If you’re here reading this because you have ADHD, then your life is challenging.
And I don’t care if you think your ADHD is a gift, it’s still a challenge. Maybe you’re right, it is a gift, but you still have the challenge of learning to use that gift and few people to turn to for help and advice.
Gift or curse …
And if you think that it’s a curse, then you have to learn to deal with the issues. And you still have few people to turn to for help.
Because none of us are the same, even advice from others with ADHD won’t always suit your needs.
And then there are the expectations
Under casual observation, we don’t look like we have a problem. We look normal enough, maybe a bit loudly dressed, and yes, probably moving fast, but still, within the realm of neuro-typical.
So those who don’t know, expect neuro-typical behaviour and accomplishments from us.
And what makes it worse is …
In many ways, we often deliver the goods. We know what is expected and we can, at the very least, emulate the actions required for the accomplishment of those expectations.
But that isn’t going to happen every time. We will get overwhelmed, we will get lost and forgetful, we will make the wrong choices and get distracted and eventually reveal ourselves to be … well, ourselves.
Acceptance is key
I’ve grown to accept my ADHD and the issues that seem to be inseparable from it. And I’ve learned to accept my life as a gift, not because of ADHD, but along with the old ADHD that is an intrinsic part of me.

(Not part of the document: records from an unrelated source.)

Lemma sync_append r server next L F :
  replicating server next L F → 0 < next →
  ∃ L' F' done, sync r server L F = Some (L', F', done) ∧ same_log L L' ∧
    F'.(snapshotIndex) = F.(snapshotIndex) ∧ wf F' ∧
    (next = 1 → L.(snapshotIndex) ≤ F.(snapshotIndex) → done = true) ∧
    if done : bool then holds_log L F' ∧ leads server (zlen L.(log)) L'
    else ∃ next', next' < next ∧ replicating server next' L' F'.
Proof.
  intros Hr Hpos. pose proof Hr as [Hlead HwfF Hterm _ _]. pose proof Hlead as [Hwf Ha Ht Hs Hm Hn Hl].
  destruct (appendArgs_spec server next L Hlead Hpos) as (args & Hargs & A1 & A2 & A3 & A4).
  unfold sync, Append2_top, killed. rewrite Ha, Ht, Hn. cbn [mbind option_bind negb Z.eqb Pos.eqb].
  destruct (Z.leb_spec next 0); [lia|]. rewrite Hargs. cbn [mbind option_bind].
  destruct (AppendEntries_spec r args F HwfF) as (F' & reply & Heq & HwfF' & Hsn & R1 & R2 & Hres);
    [lia|].
  rewrite Heq. cbn [mbind option_bind]. unfold appendReply. rewrite Hs. cbn [negb].
  destruct (Z.ltb_spec (currentTerm L) (currentTerm L)); [lia|].
  destruct (Z.ltb_spec (currentTerm L) (RequestAppendReply.Term reply)); [lia|]. cbn [andb].
  rewrite R2. destruct (decide (consistent args F)) as [Hc|Hc].
  - rewrite (bool_decide_true _ Hc). cbn [negb].
    destruct (appendSuccess_spec server next args L Hlead Hpos A2 A4) as (L1 & -> & Hl1 & Hs1).
    cbn [mbind option_bind].
    destruct (leads_updateCommit _ _ _ Hl1) as (L2 & -> & Hl2 & Hs2). cbn [mbind option_bind].
    eexists L2, F', true. split; [done|]. split; [unfold same_log in *; intuition congruence|].
    split_and!; [done|done|done| |done].
    eapply accepted_holds; [done..|]. apply Hres.
  - rewrite (bool_decide_false _ Hc). cbn [negb]. destruct Hres as (F1 & F2 & Hconf).
    assert (F.(snapshotIndex) < next - 1 + L.(snapshotIndex)) as Hgt.
    { destruct (Z.le_gt_cases (next - 1 + L.(snapshotIndex)) F.(snapshotIndex)); [|lia].
      destruct Hc. left. lia. }
    destruct (appendRollback_spec server next args reply L F) as (next' & L1 & -> & Hlt & Hl1 & Hs1);
      [done..|].
    cbn [mbind option_bind].
    destruct (leads_updateCommit _ _ _ Hl1) as (L2 & -> & Hl2 & Hs2). cbn [mbind option_bind].
    assert (same_log L L2) as Hs12 by (unfold same_log in *; intuition congruence).
    eexists L2, F', false. split; [done|]. split_and!; [done|done|done|lia|].
    exists next'. split; [done|]. apply (same_log_replicating server next next' L); [done|done|].
    apply (sub_log_replicating _ _ _ F); [|done| |done].
    + split; [lia|]. left. intros j _. unfold absEntry. by rewrite F1, Hsn.
    + destruct (quiet_AppendEntries _ _ _ _ _ Heq); [lia|]. lia.
Qed.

And I’ve learned that, while I have a challenging life, the best thing I can do for myself is to challenge my life right back.
Now we’re getting to it!
I make the effort every day to see what is good in my life and interact with that goodness. I make the effort to accept adventure, and pay attention as best I can to the potential for joy and happiness and personal growth in those adventures.
And I now have replaced the word “No.” with the question, asked sincerely, “Why not?”
There may well be a good reason for saying no, but I no longer say no without determining what that reason is. And that has lead to the aforementioned adventures that have been changing my life in the recent past.
So yes, I have a challenging life, but it’s the only one I get, and I have no intention of letting those challenges get me down.
An eye for an eye?
And yes, part of my strategy is to challenge my life.
So if I have a challenging life, I’m challenging life right back. It all works out pretty evenly in the end, don’t you think?